The device (among other brainwave-sensing devices) is already the focus of many consumer-focused developers, both with entertainment-oriented and practical goals. Brain Athlete (pictured above), for example, purports to use brainwave data to help athletes improve their mental conditioning. The software is already available in Japan, and will be released in the US within the next couple of months.

On the entertainment side, UK-based developer MyndPlay demonstrated two interactive films which adjust their outcomes according to the MindWave-wearing viewer's mental reactions.

Above: A promotional video for Myndplay

Finally, in the research department, tech company Puzzlebox showed off Jigsaw, which utilizes MindWave to stream real-time brainwave visualizations over games, helping inform developers' decisions.

"Puzzlebox Jigsaw enables designers to adjust gameplay for maximum impact, evaluate reactions to plot and character development, streamline play testing, and accelerate time-to-market," reads a statement from the company.
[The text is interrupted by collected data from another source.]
Lemma sip_byte_absorbed k0 k1 h msg b :
  sip_absorbed k0 k1 h msg → byte_ok b → Z.of_nat (length msg) + 1 < 2 ^ 31 →
  ∃ h', sip_byte h b = Some h' ∧ sip_absorbed k0 k1 h' (msg ++ [b]).
Proof.
  intros [Hbs Hc Hv Hok Ht] Hb Hlen. unfold sip_byte. rewrite Hc, Ht.
  set (l := drop (8 * (length msg / 8)) msg).
  assert (length l = length msg mod 8)%nat as Hl by (unfold l; rewrite length_drop; divlia).
  assert (bytes_ok l) as Hlok by (by apply Forall_drop).
  replace (Z.of_nat (length msg) mod 8) with (Z.of_nat (length l)) by (rewrite Hl; divlia).
  destruct (sip_tmp_byte l b Hlok Hb ltac:(rewrite Hl; divlia)) as [-> Hlb].
  rewrite int_add_Some by done. cbn [mbind option_bind]. rewrite land7 by lia.
  assert (length (msg ++ [b]) = length msg + 1)%nat as E1 by (rewrite length_app; done).
  assert (bytes_ok (msg ++ [b])) by (apply Forall_app; auto).
  destruct (Z.eqb_spec ((Z.of_nat (length msg) + 1) mod 8) 0) as [E|E]; (eexists; split; [reflexivity|]).
  - destruct (sip_absorb_spec (sip_v h) (le_value (l ++ [b])) Hok Hlb) as [Ea Oa].
    constructor; cbn [sip_v sip_tmp sip_count]; [done|rewrite E1; lia| |done|].
    + rewrite Ea, sip_words_fill, foldl_app, Hv by (cbn [length]; divlia). done.
    + rewrite drop_ge; [done|]. rewrite E1. divlia.
  - constructor; cbn [sip_v sip_tmp sip_count]; [done|rewrite E1; lia| |done|].
    + rewrite sip_words_more by (cbn [length]; divlia). done.
    + rewrite E1. replace ((length msg + 1) / 8)%nat with (length msg / 8)%nat by divlia.
      rewrite drop_app_le by divlia. done.
Qed.

Lemma sip_new_absorbed k0 k1 : u64_ok k0 → u64_ok k1 → sip_absorbed k0 k1 (SipHasher_new k0 k1) [].
Proof.
  intros H0 H1. constructor; cbn [SipHasher_new sip_v sip_tmp sip_count]; [done|done| | |done].
  - cbn. by rewrite (Z.lxor_comm _ k0), (Z.lxor_comm _ k0), (Z.lxor_comm _ k1), (Z.lxor_comm _ k1).
  - split_and!; apply lxor_fits; (lia || done).
Qed.

Lemma sip_Write_absorbed k0 k1 data h msg :
  sip_absorbed k0 k1 h msg → bytes_ok data → Z.of_nat (length msg) + Z.of_nat (length data) < 2 ^ 31 →
  ∃ h', SipHasher_Write h data = Some h' ∧ sip_absorbed k0 k1 h' (msg ++ data).
Proof.
  intros Habs Hd. revert h msg Habs. induction Hd as [|b data Hb _ IH]; intros h msg Habs Hlen; cbn [length] in Hlen.
  - exists h. by rewrite app_nil_r.
  - destruct (sip_byte_absorbed _ _ _ _ b Habs Hb ltac:(lia)) as (h' & E & Habs'). cbn [SipHasher_Write]. rewrite E.
    cbn [mbind option_bind]. destruct (IH h' (msg ++ [b]) Habs') as (h'' & E' & Habs'');
      [rewrite length_app; cbn [length]; lia|]. exists h''. by rewrite <- app_assoc in Habs''.
Qed.

Lemma sip_word_absorbed k0 k1 h msg d :
  sip_absorbed k0 k1 h msg → u64_ok d → (length msg mod 8 = 0)%nat → Z.of_nat (length msg) + 8 < 2 ^ 31 →
  ∃ h', SipHasher_Write_word h d = Some h' ∧ sip_absorbed k0 k1 h' (msg ++ le_bytes 8 d).
Proof.
  intros [Hbs Hc Hv Hok Ht] Hd Hm Hlen. unfold SipHasher_Write_word. rewrite Hc.
  replace (Z.of_nat (length msg) mod 8) with 0 by divlia. cbn [Z.eqb]. rewrite int_add_Some by done. eexists.
  split; [reflexivity|]. destruct (sip_absorb_spec (sip_v h) d Hok Hd) as [Ea Oa].
  assert (drop (8 * (length msg / 8)) msg = []) as E by (apply drop_ge; divlia).
  constructor; cbn [sip_v sip_tmp sip_count]; [apply Forall_app; split; [done|apply le_bytes_ok]
    |rewrite length_app, length_le_bytes; lia| |done|].
  - rewrite Ea, sip_words_fill, foldl_app, Hv, E, app_nil_l by (rewrite length_le_bytes; lia). cbn [foldl].
    rewrite le_value_le_bytes. f_equal. symmetry. apply Z.mod_small, Hd.
  - rewrite Ht, E, length_app, length_le_bytes, drop_ge; [done|]. rewrite length_app, length_le_bytes. divlia.
Qed.

Lemma sip_last_word msg :
  bytes_ok msg → Z.of_nat (length msg) < 2 ^ 31 →
  let l := drop (8 * (length msg / 8)) msg in
  Z.lor (le_value l) (shl64 (wrap64 (Z.of_nat (length msg))) 56) =
    le_value (l ++ replicate (7 - length msg mod 8) 0 ++ [Z.of_nat (length msg) mod 256]).
Proof.
  intros Hb Hlen l. assert (length l = length msg mod 8)%nat as Hl by (unfold l; rewrite length_drop; divlia).
  assert (bytes_ok l) as Hlok by (by apply Forall_drop).
  assert (∀ k, le_value (replicate k 0) = 0) as Hz by (induction k as [|k IHk]; cbn; lia).
  rewrite wrap_id by (unfold fits; lia). unfold shl64, wrap. rewrite Z.shiftl_mul_pow2 by lia.
  replace (2 ^ 64) with (256 * 2 ^ 56) by lia. rewrite Z.mul_mod_distr_r by lia. rewrite <- Z.shiftl_mul_pow2 by lia.
  set (n := (length msg mod 8)%nat) in *. assert (n < 8)%nat by (unfold n; divlia).
  pose proof (le_value_bound l Hlok) as Hv.
  assert (256 ^ Z.of_nat (length l) <= 2 ^ 56).
  { change 256 with (2 ^ 8). rewrite <- Z.pow_mul_r by lia. apply Z.pow_le_mono_r; lia. }
  rewrite lor_add_disjoint by (unfold fits; lia). rewrite app_assoc, le_value_app, le_value_app, Hz.
  cbn [le_value]. rewrite length_app, length_replicate, Hl. replace (n + (7 - n))%nat with 7%nat by lia.
  change (256 ^ Z.of_nat 7) with (2 ^ 56). lia.
Qed.

Lemma sip_Finalize_absorbed k0 k1 h msg :
  sip_absorbed k0 k1 h msg → Z.of_nat (length msg) < 2 ^ 31 →
  SipHasher_Finalize h = SipSpec.siphash24 k0 k1 msg.
Proof.
  intros [Hbs Hc Hv Hok Ht] Hlen. unfold SipHasher_Finalize, SipSpec.siphash24. rewrite Hc, Ht, sip_last_word by done.
  set (l := replicate (7 - length msg mod 8) 0 ++ [Z.of_nat (length msg) mod 256]).
  assert (length l = 8 - length msg mod 8)%nat as Hl by (unfold l; rewrite length_app, length_replicate; cbn [length]; divlia).
  set (m := le_value _).
  assert (u64_ok m) as Hm.
  { assert (bytes_ok (drop (8 * (length msg / 8)) msg ++ l)) as Hb.
    { repeat apply Forall_app_2; [by apply Forall_drop|apply Forall_replicate; done|].
      apply Forall_singleton. apply Z.mod_pos_bound. lia. }
    pose proof (le_value_bound _ Hb) as Hbd. rewrite length_app, length_drop, Hl in Hbd.
    replace (length msg - 8 * (length msg / 8) + (8 - length msg mod 8))%nat with 8%nat in Hbd by divlia. exact Hbd. }
  destruct (sip_absorb_spec (sip_v h) m Hok Hm) as [Ea Oa]. rewrite Ea in *.
  assert (foldl SipSpec.compress (SipSpec.init k0 k1) (SipSpec.words_of (length (SipSpec.pad msg) / 8) (SipSpec.pad msg)) =
    SipSpec.compress (sip_v h) m) as ->.
  { change (SipSpec.words_of _ _) with (sip_words (msg ++ l)). rewrite sip_words_fill by (rewrite Hl; divlia).
    by rewrite foldl_app, Hv. }
  destruct (SipSpec.compress (sip_v h) m) as [[[a b] c] d]. destruct Oa as (? & ? & ? & ?).
  assert (vec_ok (a, b, Z.lxor c 0xFF, d)) as Hx by (split_and!; auto; apply lxor_fits; done).
  destruct (SIPROUND_spec _ Hx) as [E1 O1], (SIPROUND_spec _ O1) as [E2 O2], (SIPROUND_spec _ O2) as [E3 O3], (SIPROUND_spec _ O3) as [E4 _].
  change (Nat.iter 4 ?f ?x) with (f (f (f (f x)))). by rewrite E4, E3, E2, E1.
Qed.

(** ** Writes of bytes and of words *)

Inductive sip_write := WBytes (data : list Z) | WWord (data : Z).

Definition sip_do (h : SipHasher) (w : sip_write) : option SipHasher :=
  match w with WBytes data => SipHasher_Write h data | WWord data => SipHasher_Write_word h data end.

Fixpoint sip_run (h : SipHasher) (ws : list sip_write) : option SipHasher :=
  match ws with
  | [] => Some h
  | w :: ws => h ← sip_do h w; sip_run h ws
  end.

Definition write_bytes (w : sip_write) : list Z :=
  match w with WBytes data => data | WWord data => le_bytes 8 data end.

Definition write_ok (w : sip_write) : Prop :=
  match w with WBytes data => bytes_ok data | WWord data => u64_ok data end.

(** Words start at multiples of eight. *)
Fixpoint aligned (n : nat) (ws : list sip_write) : bool :=
  match ws with
  | [] => true
  | w :: ws =>
      match w with WWord _ => (n mod 8 =? 0)%nat | WBytes _ => true end && aligned (n + length (write_bytes w)) ws
  end.

Lemma sip_run_absorbed k0 k1 ws h msg :
  sip_absorbed k0 k1 h msg → Forall write_ok ws → Z.of_nat (length msg + length (ws ≫= write_bytes)) < 2 ^ 31 →
  if aligned (length msg) ws then ∃ h', sip_run h ws = Some h' ∧ sip_absorbed k0 k1 h' (msg ++ ws ≫= write_bytes)
  else sip_run h ws = None.
Proof.
  intros Habs Hok. revert h msg Habs. induction Hok as [|w ws Hw _ IH]; intros h msg Habs Hlen.
  - exists h. by rewrite app_nil_r.
  - change ((w :: ws) ≫= write_bytes) with (write_bytes w ++ ws ≫= write_bytes) in *. rewrite length_app in Hlen.
    assert (∀ h', sip_absorbed k0 k1 h' (msg ++ write_bytes w) → sip_do h w = Some h' →
      if aligned (length msg + length (write_bytes w)) ws
      then ∃ h', sip_run h (w :: ws) = Some h' ∧ sip_absorbed k0 k1 h' (msg ++ write_bytes w ++ ws ≫= write_bytes)
      else sip_run h (w :: ws) = None) as Hnext.
    { intros h' Habs' E. cbn [sip_run]. rewrite E. cbn [mbind option_bind]. rewrite <- length_app, app_assoc.
      apply IH; [done|]. rewrite length_app. lia. }
    destruct w as [data|d]; cbn [aligned andb write_bytes write_ok] in *.
    + destruct (sip_Write_absorbed k0 k1 data h msg Habs Hw ltac:(lia)) as (h' & E & Habs'). by apply (Hnext h').
    + rewrite length_le_bytes in *. destruct (Nat.eqb_spec (length msg mod 8) 0) as [Em|Em]; cbn [andb].
      * destruct (sip_word_absorbed k0 k1 h msg d Habs Hw Em ltac:(lia)) as (h' & E & Habs'). by apply (Hnext h').
      * cbn [sip_run sip_do]. unfold SipHasher_Write_word. rewrite (sa_count _ _ _ _ Habs).
        rewrite (proj2 (Z.eqb_neq _ _)) by divlia. done.
Qed.

(** ** [MurmurHash3] permutes the seeds *)

Definition unmurmur_finish (h size : Z) : Z :=
  let h := Z.lxor h (shr32 h 16) in
  let h := mul32 h 0x7ed1b41d in
  let h := Z.lxor (Z.lxor h (shr32 h 13)) (shr32 h 26) in
  let h := mul32 h 0xa5cb9243 in
  let h := Z.lxor h (shr32 h 16) in
  Z.lxor h size.

Definition unmurmur_block (h k1 : Z) : Z :=
  Z.lxor (ROTL32 (mul32 (wrap32 (h - 0xe6546b64)) 0xcccccccd) 19) (murmur_k k1).

Definition unmurmur (h : Z) (data : list Z) : Z :=
  let nblocks := (length data / 4)%nat in
  let h := unmurmur_finish h (wrap32 (Z.of_nat (length data))) in
  let h := murmur_tail h (drop (nblocks * 4) data) in
  foldr (λ i h, unmurmur_block h (le_value (take 4 (drop (i * 4) data)))) h (seq 0 nblocks).

Lemma mul32_inv x c d : u32_ok x → (c * d) mod 2 ^ 32 = 1 → mul32 (mul32 x c) d = x.
Proof.
  intros Hx Hcd. unfold mul32, wrap. rewrite Zmult_mod_idemp_l, <- Z.mul_assoc, <- Zmult_mod_idemp_r, Hcd, Z.mul_1_r.
  apply Z.mod_small, Hx.
Qed.

Lemma lxor_cancel x y : Z.lxor (Z.lxor x y) y = x.
Proof. by rewrite Z.lxor_assoc, Z.lxor_nilpotent, Z.lxor_0_r. Qed.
The device is now being sold online for $99.95, and includes 10 educational and entertainment applications. The demos I saw were interesting (I didn't have a chance to try it out myself), but I'm not sure that the current software applications are relevant to the average game consumer. Still, as devices like MindWave become more accessible, more developers are likely to begin working with them. If you've always wanted to see your mental state represented as green and red lines a graph, check out the product in NeuroSky's store.

Mar 2, 2011




  • Sleepingdragon - March 3, 2011 11:07 a.m.

    It would be cool if there were like games, where a certain storyline is only playable if ur mood that day is happy, if its sad then a different storyline appears. Imagine how many times u would play that game with a different disposition just to get that.
  • Darthspud - March 3, 2011 7:34 a.m.

    This was tested on The Gadget Show in the UK and did allright, but the pace of the game was really slow as it was FOCUS reelaxx FOCUS reeelaxxx
  • 510BrotherPanda - March 3, 2011 5:49 a.m.

    I bet that thing would be considerably more difficult to use if a constant barrage of insults were assailing your ears, ala XBL... that level of stressfulness might MAKE you lose...
  • 8bitBaby - March 3, 2011 3:54 a.m.

    when do we get to the point where they record my dreams? i want that. kinda like what they had in that movie Strange Days. or like how it was in Denou Coil. that would be awesome! i guess this is a step in that direction.
  • H311DUCk - March 3, 2011 2:03 a.m.

    I seem to remember someone trying this before, and the product not doing too well. Interesting concept though.
  • Averagegamer18 - March 3, 2011 1:47 a.m.

    I like the idea but I would hate having to wear a funny looking headband to watch a movie. just sayin
  • oufour - March 3, 2011 1:44 a.m.

    Wasn't that how people hacked in MindHack?